The titles of these paintings are each taken from texts or biblical passages which reference death, the body’s return to the earth, questions of divine judgment, and finding comfort after the death of a loved one. The red, white, and black paintings are named for lines from the Song of Solomon, the Book of Acts, and the Book of Ecclesiastes, respectively; while the blue painting is titled after a line spoken by Founding Father John Adams in 1776, where he affirms his support for the project of America’s independence in the days prior to the signing of the Declaration: “All that I have, and all that I am, and all that I hope in this life, I am now ready here to stake upon it.” Spann traces a direct lineage between religious belief, death, and the founding of this country, questioning whether the rights to life, liberty, and the pursuit of happiness were ever intended to be endowed to all peoples living in America.

 

The symbolism of the painting’s dominant colors—red, white and blue, and black—reinforces a connection to entrenched national discourses around the social, cultural, and political realities of race.
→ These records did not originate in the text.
(* ===== verification/Prelude.v ===== *)
(** * ATEM Proxy: verification of [atem-protocol] and [atem-proxy]

    The program is a UDP proxy between one Blackmagic ATEM switcher and many
    clients.  One task holds the single session with the switcher; it parses what
    the switcher sends into commands, folds the state commands into a cache and
    broadcasts them as events.  The server task accepts clients while the cache is
    complete, gives each a dump of the cache when it acknowledges for the first
    time, then queues the events for it; what clients send goes through a policy
    filter (audio subscriptions, store locks, one transfer lane) and then to the
    switcher.  Both directions use the same reliable endpoint (sequence numbers,
    acknowledgements, retransmission, a send window).

    ** Files and what they model

    - [Prelude]: the Rust library facts the rest shares: [Result], bytes, u16
      wrap-around, saturating u64, [Instant] and [Duration] (nanoseconds in [Z]),
      and the class [HashIter]: a [HashMap] is a [gmap], iterated in an arbitrary
      order that the class promises to be a permutation of the entries.
    - [Packet] (crates/atem-protocol/src/packet.rs, error.rs): the 12-byte header
      and its flags, [decode_packet], [encode_packet].
    - [Str]: the part of [std]'s UTF-8 strings the code uses; a [str] is the list
      of its characters.
    - [Command] (command.rs): names, [parse_commands], [serialize_command], the
      classification tables and the cache identity of a command.
    - [Session] (session.rs): the handshake packets.
    - [Reliable] (reliable.rs): [ReliableEndpoint] and all its operations.
    - [Stream]: what an endpoint puts on the wire, and the numbered, acknowledged queue
      ([f_apply]) that its operations refine.
    - [IndexMap]: the interface of the third-party crate [indexmap] as a class,
      with an association list as its instance.  [Cache], [Upstream], [Server] and
      [System] are proved against the class.
    - [Cache] (atem-proxy/src/cache.rs): [Inner] is the state behind the cache's
      lock; [latest], [first_seen] and [coalesce] specify it on the command history.
    - [Addr]: [std]'s parser of socket addresses, which [Config] calls.
    - [Config] (config.rs, and [Cli] and [load_cfg] of main.rs): the settings, their
      layers and the SoftAtem profile.  Reading a file, parsing TOML and reading
      the environment are parameters.
    - [Locks] (locks.rs): [LockBroker]; [owner_step] specifies one store.
    - [Transfer] (transfer.rs): [TransferLane]; it sees the broker through the
      class [StoreOwners], of which the broker is an instance.
    - [Filter] (filter.rs): [CommandFilter] with the broker and the lane it shares;
      [process_payload] is the policy.
    - [Upstream] (upstream.rs): [handle_upstream_payload], the opening handshake,
      the [select!] loop of [run_session] as [session_step] (one input per turn),
      what [spawn_upstream] does between sessions, and its back-off.
    - [Server] (server.rs): [handle_datagram] as [on_client_packet], the fan-out
      task as [on_event], the 5 ms task as [tick].
    - [Link]: two endpoints and a network that loses, repeats and reorders; its
      [receive] is proved to be what both [on_datagram] and [session_datagram] do.
    - [Mdns] (mdns.rs): the task that announces the proxy: its wait, the record, what
      the daemon answers being a parameter.
    - [Service] (main.rs, [run_proxy], [default_windows_config_path]): the process shell
      as programs in a writer and error monad over the calls they make.
    - [Tests], [MockE2E]: the repository's unit and integration tests, written with the
      model's definitions and evaluated: a test that passes there passes here.
      [MockE2E] runs the mock switcher and the mock clients of mock_e2e.rs against
      [System], under a scheduler in place of sockets and timers.
    - [System] (proxy.rs): the tasks composed: [World] holds the upstream task, the
      server, the command channel and the broadcast queue; [world_act] is one turn of
      one task, labelled with what it takes from outside and gives to it;
      [reachable] is any interleaving from the start.
    - [Tasks] (server.rs): the receive loop and the tick suspended at their awaits, and
      the bounded command channel; [task_step] is what happens from one such point to
      the next.
    - [Net], [EndToEnd]: [System] with the switcher and a client as endpoints behind two
      networks as in [Link].  [Net] has the steps, [EndToEnd] the invariant [net_ok]
      (both links keep [Link]'s invariant, and the histories at the two sides of the
      proxy agree with its cache, its logs and its channel).  [Requests] adds the leg
      from the client through the filter.
    - [Races]: which sessions exist once the switcher is lost, with whole handlers and
      with suspended ones.
    - [Witnesses], [LinkWitnesses], [NetWitnesses], and the last part of [Races]: the
      theorems at concrete inputs, among them a run in which the switcher connects,
      sends its state, a client joins and its command reaches the switcher, and one
      in which a lost acknowledgement stops a direction.

    ** What the theorems show

    - End to end (C1, C2, C3): through the whole proxy, a client ends up with
      the switcher's last word on every piece of state, the switcher accepts
      exactly the commands that waited when its session opened and those the
      filter has passed on since, in order, and among them all that the client
      queued and no policy concerns. They are about histories that the links
      keep.
    - The composition (C4, C6, C7): every open client has been queued, in
      order, all it needs to know the cache's state, wherever the tasks are
      suspended; the channel keeps its bound and no queued payload exceeds a
      packet; endpoints, flags and sessions keep their invariants. C4 is
      proved over logs that the steps keep beside the state ([w_logs]: what
      was queued for each client since its session opened). The lemma
      [turn_run] relates the two granularities; [clients_converge] and
      [never_truncated] in [System] are the statements for whole turns.
    - Sessions and the loss of the switcher (C8), and two runs of suspended
      handlers that break what holds for whole ones (C39, C40).
    - The transport (C5, C9, C35): exactly-once, in-order delivery between two
      endpoints, and when it can get stuck.
    - The upstream session (C10, C14, C21) and the server (C11, C12, C13, C22,
      C37).
    - The policy: locks (C15, C16, C38), the lane (C17), audio subscriptions
      (C18), safe mode (C19), the treatment of each command (C20), and the
      payload that escapes the policy (C36).
    - The reliable endpoint alone (C23, C24): every operation does to the
      payloads still to be delivered ([stream]) what the labelled operation of
      the queue does, and the datagrams it emits are, as the peer decodes
      them, those of the queue; a queue whose packets are acknowledged is sent
      whole, in order and once.
    - Wire formats: round trips and exact error conditions (C25, C26, C27).
    - The cache as coalesced history (C28, C29, C30), configuration (C31), the
      process shell (C32, C33) and the mDNS announcement (C34).

    ** Choices of the model

    - Integers keep their width: u16 and u8 values are [Z] with the casts written
      out ([as_u16], [byte_of_Z]); arithmetic that Rust would wrap in a release
      build wraps.  Times are unbounded [Z] nanoseconds.
    - Fuel: [parse_loop] gets one more than the payload's length, and each turn
      consumes at least eight bytes ([parse_exact] has no case for running out).
      The other recursive functions are structural, except [read_groups] (an IPv6
      address has at most eight groups) and [show_fuel] (twenty digits).
    - In [System] a handler is one step.  In [Tasks] the receive loop and the tick are
      suspended where the code awaits with state in its hands: between the reply to a
      greeting and the insertion of the session, before each command they send, which
      waits while the channel holds [COMMAND_CAPACITY], and before each packet of the
      tick.  One step boundary is finer than an await: the tick also stops before each
      [client_disconnected], once the lock of the sessions is given back.  The code
      does not await before the first of them, so another task gets in between only
      because the runtime of [main] has several threads; C40 uses
      that point.  The fan-out task awaits only its next event, and the upstream
      task keeps what it does between two awaits to itself, so their turns stay whole.
      [Net] is built on whole turns.  Other stretches of two tasks that run in parallel
      on tokio's threads are taken one after the other.
    - [Instant::now] is called several times in one turn, so a step takes one argument
      per call.
    - The upstream task hands its events to the broadcast channel in the same step
      as it updates the cache; the server may take them any number of steps later,
      and may instead be told that it lagged once more than [EVENT_CAPACITY] are
      waiting, which is [broadcast]'s documented behaviour.
    - In [Link] a datagram may arrive any number of times, in any order, but not once
      [LIFETIME] = 32000 newer packets have been sent: packet ids have 15 bits and
      wrap, so without some bound a stale datagram could be taken for a new one.
    - Sockets: what is sent is an output ([up_out], [sv_out]); what is received is an
      input; an I/O error of the upstream socket is an input that ends its session.
      A send of the client socket that fails is a step of [Tasks] where it changes what
      follows (the reply to a greeting, which [System] and [Net] take to be sent);
      elsewhere such a datagram is like one that the network loses.

    ** Not modelled

    The command-line parser (clap), the log subscriber's formatting, the mDNS
    daemon (third-party), timers, the opening of sockets, [random_session] (a hash of the clock,
    an argument here), and the module lists in lib.rs.  In [Net] one client is
    an endpoint and the others send arbitrary datagrams; a client that is
    admitted again is from then on a fresh endpoint, and an upstream session's
    extra acknowledgement at the end of the init dump is a datagram like any
    other. *)

From Stdlib Require Export ZArith Lia.
From Stdlib Require Import Strings.Byte.
From stdpp Require Export strings base tactics numbers option gmap countable list.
These associations run the course of the country’s history, from a time prior to its founding through the present day, and are inextricable from the imaginary and identity of this nation. There is, too, a cardinal, elemental quality—air, earth, fire, and water—to Spann’s choice of colors, which further serves to universalize the works’ message beyond any specific national context; ultimately, everyone is impacted by death and the conditions of this time in history.

 

Each of the paintings is inset with an oculus—a common element of church architecture—which in this body of work alludes to a tearful eye, a weeping wound, or a window pointing towards a place beyond; be that place a reference to an afterlife or to a life after the violent and uneasy circumstances of this age.

 

Chapel Paintings offers a moment of introspection and inward reflection to ruminate over the sacrifices, injustices, and losses of the last year. The paintings themselves bear trauma but also the promise of relief.

 

Vaughn Spann was born in Florida (1992) and lives and works in New Jersey. He received his BFA from Rutgers University (2014) and his MFA from Yale University (2018). Spann’s work has been exhibited at the PAMM, Newark Museum, Reginald Lewis Museum in Baltimore, and the Rubell Museum (Miami). Upcoming exhibitions include the High Museum in Atlanta. Recent press includes artnet, Blouin Artinfo, ARTnews, The New York Times, Bloomberg, Galerie Magazine, Vice, and W Magazine. Spann’s works are in major contemporary art collections such as de la Cruz Collection, ICA Miami, PAMM, High Museum, Rubell Museum, UBS among many others.